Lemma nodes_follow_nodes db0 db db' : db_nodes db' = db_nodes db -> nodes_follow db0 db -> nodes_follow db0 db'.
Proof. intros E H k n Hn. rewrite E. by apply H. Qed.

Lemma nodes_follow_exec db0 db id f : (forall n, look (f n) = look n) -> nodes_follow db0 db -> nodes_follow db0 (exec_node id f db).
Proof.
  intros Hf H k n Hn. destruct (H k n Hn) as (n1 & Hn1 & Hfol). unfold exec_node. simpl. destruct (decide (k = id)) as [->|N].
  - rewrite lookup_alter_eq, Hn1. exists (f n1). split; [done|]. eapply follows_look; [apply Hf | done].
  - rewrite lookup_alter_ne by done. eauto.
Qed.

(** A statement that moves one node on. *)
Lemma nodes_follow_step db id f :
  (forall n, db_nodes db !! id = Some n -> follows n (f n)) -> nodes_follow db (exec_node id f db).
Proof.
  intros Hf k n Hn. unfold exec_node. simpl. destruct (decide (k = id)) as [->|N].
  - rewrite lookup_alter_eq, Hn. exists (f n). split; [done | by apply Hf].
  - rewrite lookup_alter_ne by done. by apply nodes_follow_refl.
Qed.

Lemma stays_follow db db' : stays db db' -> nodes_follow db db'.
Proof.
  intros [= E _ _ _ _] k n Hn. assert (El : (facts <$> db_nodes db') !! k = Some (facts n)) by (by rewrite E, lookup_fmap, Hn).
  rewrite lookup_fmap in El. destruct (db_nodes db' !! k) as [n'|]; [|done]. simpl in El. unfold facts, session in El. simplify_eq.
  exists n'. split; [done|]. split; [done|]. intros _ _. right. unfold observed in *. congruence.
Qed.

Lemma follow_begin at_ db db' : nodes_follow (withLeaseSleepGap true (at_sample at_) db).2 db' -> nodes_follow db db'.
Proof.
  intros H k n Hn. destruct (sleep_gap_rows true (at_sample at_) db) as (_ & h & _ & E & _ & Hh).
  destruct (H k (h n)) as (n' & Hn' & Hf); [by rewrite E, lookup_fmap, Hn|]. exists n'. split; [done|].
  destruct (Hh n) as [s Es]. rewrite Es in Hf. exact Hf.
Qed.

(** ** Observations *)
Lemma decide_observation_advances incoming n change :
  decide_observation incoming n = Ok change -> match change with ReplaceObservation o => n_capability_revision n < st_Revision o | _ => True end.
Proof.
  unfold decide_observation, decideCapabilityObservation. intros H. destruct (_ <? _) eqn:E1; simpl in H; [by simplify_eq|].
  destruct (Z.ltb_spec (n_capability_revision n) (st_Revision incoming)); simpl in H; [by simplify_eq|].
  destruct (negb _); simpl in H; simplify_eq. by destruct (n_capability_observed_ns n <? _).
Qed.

┄┄┄┄┄┄

◆ To do ◆
Which lines above hold the string "destruct"? Copy every one of them.

◆ Response area ◆
  intros Hf H k n Hn. destruct (H k n Hn) as (n1 & Hn1 & Hfol). unfold exec_node. simpl. destruct (decide (k = id)) as [->|N].
  intros Hf k n Hn. unfold exec_node. simpl. destruct (decide (k = id)) as [->|N].
  rewrite lookup_fmap in El. destruct (db_nodes db' !! k) as [n'|]; [|done]. simpl in El. unfold facts, session in El. simplify_eq.
  intros H k n Hn. destruct (sleep_gap_rows true (at_sample at_) db) as (_ & h & _ & E & _ & Hh).
  destruct (H k (h n)) as (n' & Hn' & Hf); [by rewrite E, lookup_fmap, Hn|]. exists n'. split; [done|].
  destruct (Hh n) as [s Es]. rewrite Es in Hf. exact Hf.
  unfold decide_observation, decideCapabilityObservation. intros H. destruct (_ <? _) eqn:E1; simpl in H; [by simplify_eq|].
  destruct (Z.ltb_spec (n_capability_revision n) (st_Revision incoming)); simpl in H; [by simplify_eq|].
  destruct (negb _); simpl in H; simplify_eq. by destruct (n_capability_observed_ns n <? _).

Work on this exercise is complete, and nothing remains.